3. The method of claim 1 or 2, wherein the irradiating is for about 4 hours to about 500 hours.

4. The method of claim 1 or 2, wherein the irradiating comprises a light source having a wavelength of about 400 nm to about 700 nm.

5. The method of claim 1 or 2, wherein the molar ratio of silver to gold is about 1:1 to about 50:1.

6. The method of claim 1 or 2, wherein the molar ratio of silver to gold is about 2:1 to about 30:1.

7. The method of claim 1 or 2, wherein the molar ratio of silver to gold is about 10:1 to about 20:1.

8. The method of claim 1, wherein the two-metal nanoparticle exhibits a surface plasmon resonance of about 375 nm to about 425 nm.

9. The method of claim 1 or 2, wherein the nanoprism exhibits an out-of-plane quadrupole resonance of about 325 nm to about 335 nm, an in-plane quadrupole resonance of about 445 nm to about 455 nm, an in-plane dipole resonance of about 640 nm to about 660 nm, or combinations thereof.

10. The method of claim 1 or 2 further comprising the step of: modifying the gold on a surface of the nanoprism with a protein, oligonucleotide, or combination thereof.

11. A nanoprism produced by the method of claim 1 or 2, wherein the prismatic properties of the silver are protected from a surrounding environment by the gold.

12. The method of claim 1 or 2 wherein the nanoprism is a silver nanoprism having gold nanoparticles on surfaces of the nanoprism.
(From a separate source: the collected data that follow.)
Definition fmtPct (x : jsval) : string :=
  if Number_isFinite x then (toFixed (Number x) 0 ++ " %")%string
  else "-- %"%string.

Definition fmtAtm (x : jsval) : string :=
  if Number_isFinite x
  then (toFixed (Number x / HPA_PER_ATM) 3 ++ " atm")%string
  else "-- atm"%string.

Definition fmtFeet (x : jsval) : string :=
  if Number_isFinite x
  then (toFixed (Number x * M_TO_FT) 1 ++ " ft")%string
  else "-- ft"%string.

Definition fmtFeetDelta (x : jsval) : string :=
  if Number_isFinite x
  then (toFixed (Number x * M_TO_FT) 1 ++ " ft")%string
  else "-- ft"%string.

(** The humidity and pressure fields: the text of [humidity] and of
    [pressure]. *)
Definition render_readings (e : Engine) : string * string :=
  (fmtPct (humidityPct (state e)), fmtAtm (pressurehPa (state e))).

(** The altitude fields: the text of [altNow], [altInit] and [altDelta]. *)
Definition render_altitude (e : Engine) : string * string * string :=
  let altM := Number (altitudeM (state e)) in
  let initM := Number (initialAlt e) in
  let dAlt :=
    if Number_isFinite (JNum altM) && Number_isFinite (JNum initM)
    then altM - initM else nan in
  (fmtFeet (JNum altM), fmtFeet (JNum initM), fmtFeetDelta (JNum dAlt)).

Local Close Scope float_scope.

(** [String(n).padStart(2,'0')] for a non-negative integer. *)
Definition fmt2 (n : Z) : string :=
  let s := digits n in
  if (length s <? 2)%nat then ("0" ++ s)%string else s.

(** [fmtDuration(ms)] for the integer number of milliseconds [render()]
    passes it (a difference of two clock readings). *)
Definition fmtDuration (ms : Z) : string :=
  if ms <? 0 then "00:00:00"
  else
    let s := ms / 1000 in
    let hh := s / 3600 in
    let mm := (s mod 3600) / 60 in
    let ss := s mod 60 in
    (fmt2 hh ++ ":" ++ fmt2 mm ++ ":" ++ fmt2 ss)%string.

(** Flight Time display: the text of [flightTime] when [Date.now()] reads
    [now]. *)
Definition render_flightTime (now : Z) (e : Engine) : string :=
  match flightStartMs e with
  | Some start => fmtDuration (now - start)
  | None => "00:00:00"
  end.

(** *** Link status and polling *)

(** [lastOkTs] and [recentRtts] (ms, last 20). *)
Record Link : Type := mkLink {
  lastOkTs : Z;
  recentRtts : list Z
}.

(** [setLinkStatus(nowMs)]: the class and the label it gives the link. *)
Definition setLinkStatus (nowMs : Z) (l : Link) : string * string :=
  let age := nowMs - lastOkTs l in
  if age <? 3000 then ("live", "Live")
  else if age <? 8000 then ("degraded", "Degraded")
  else ("offline", "Offline").

(** One [poll()]. [resp] is [None] when the fetch fails, the response is
    not ok or its body is not JSON, and [Some data] with the parsed body
    otherwise; [rtt] is the rounded round-trip time; [now0] and [now1] are
    the clock readings of [updateTelemetry], [now2] the one stored in
    [lastOkTs] and [now3] the one passed to [setLinkStatus]. The result is
    the page's variables and the link status shown. *)
Definition poll (resp : option (option Packet)) (rtt : Z)
    (now0 now1 now2 now3 : Z) (pg : Engine * Link)
    : Engine * Link * (string * string) :=
  let '(e, l) := pg in
  let '(e', l') :=
    match resp with
    | Some data =>
        let e' := updateTelemetry data now0 now1 e in
        let rtts := (recentRtts l ++ [rtt])%list in
        let rtts := if (20 <? List.length rtts)%nat then tl rtts else rtts in
        (e', mkLink now2 rtts)
    | None => (e, l)
    end in
  (e', l', setLinkStatus now3 l').

(** What the page starts with: the engine, and a link that has never
    succeeded. *)
Definition link0 : Link := mkLink 0 [].

(** A series of polls, each with its response, its round-trip time and the
    reading of the clock during it. *)
Definition polls_at (polls : list (option (option Packet) * Z * Z))
    (pg : Engine * Link) : Engine * Link :=
  fold_left
    (fun pg p => let '(resp, rtt, now) := p in
                 fst (poll resp rtt now now now now pg))
    polls pg.

(** The round-trip times of the polls that got an answer, in order. *)
Fixpoint answered (polls : list (option (option Packet) * Z * Z)) : list Z :=
  match polls with
  | [] => []
  | (Some _, rtt, _) :: rest => rtt :: answered rest
  | (None, _, _) :: rest => answered rest
  end.

(** A baseline is null or a finite number. *)
Definition baseline_ok (v : jsval) : bool :=
  match v with
  | JNull => true
  | _ => Number_isFinite v
  end.

End Dashboard.

(** * Properties *)

(** ** Order lemmas on binary floats *)

Section Compare.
13. The nanoprism of claim 11 having an out-of-plane quadrupole resonance of about 325 nm to about 335 nm, an in-plane quadrupole resonance of about 445 nm to about 455 nm, an in-plane dipole resonance of about 640 nm to about 660 nm, or combinations thereof.

14. The nanoprism of claim 11 having an edge length of about 70 nm to about 120 nm and a thickness of about 6.5 to about 10.5 nm.

15. The nanoprism of claim 11 having an edge length of about 90 nm to about 100 nm.

16. The nanoprism of claim 11 having a thickness of about 8.0 to about 9.0 nm.

17. The nanoprism of claim 11 having a surface modified with an oligonucleotide, a protein, or a combination thereof.

18. A silver nanoprism having gold nanoparticles on the nanoprism surface.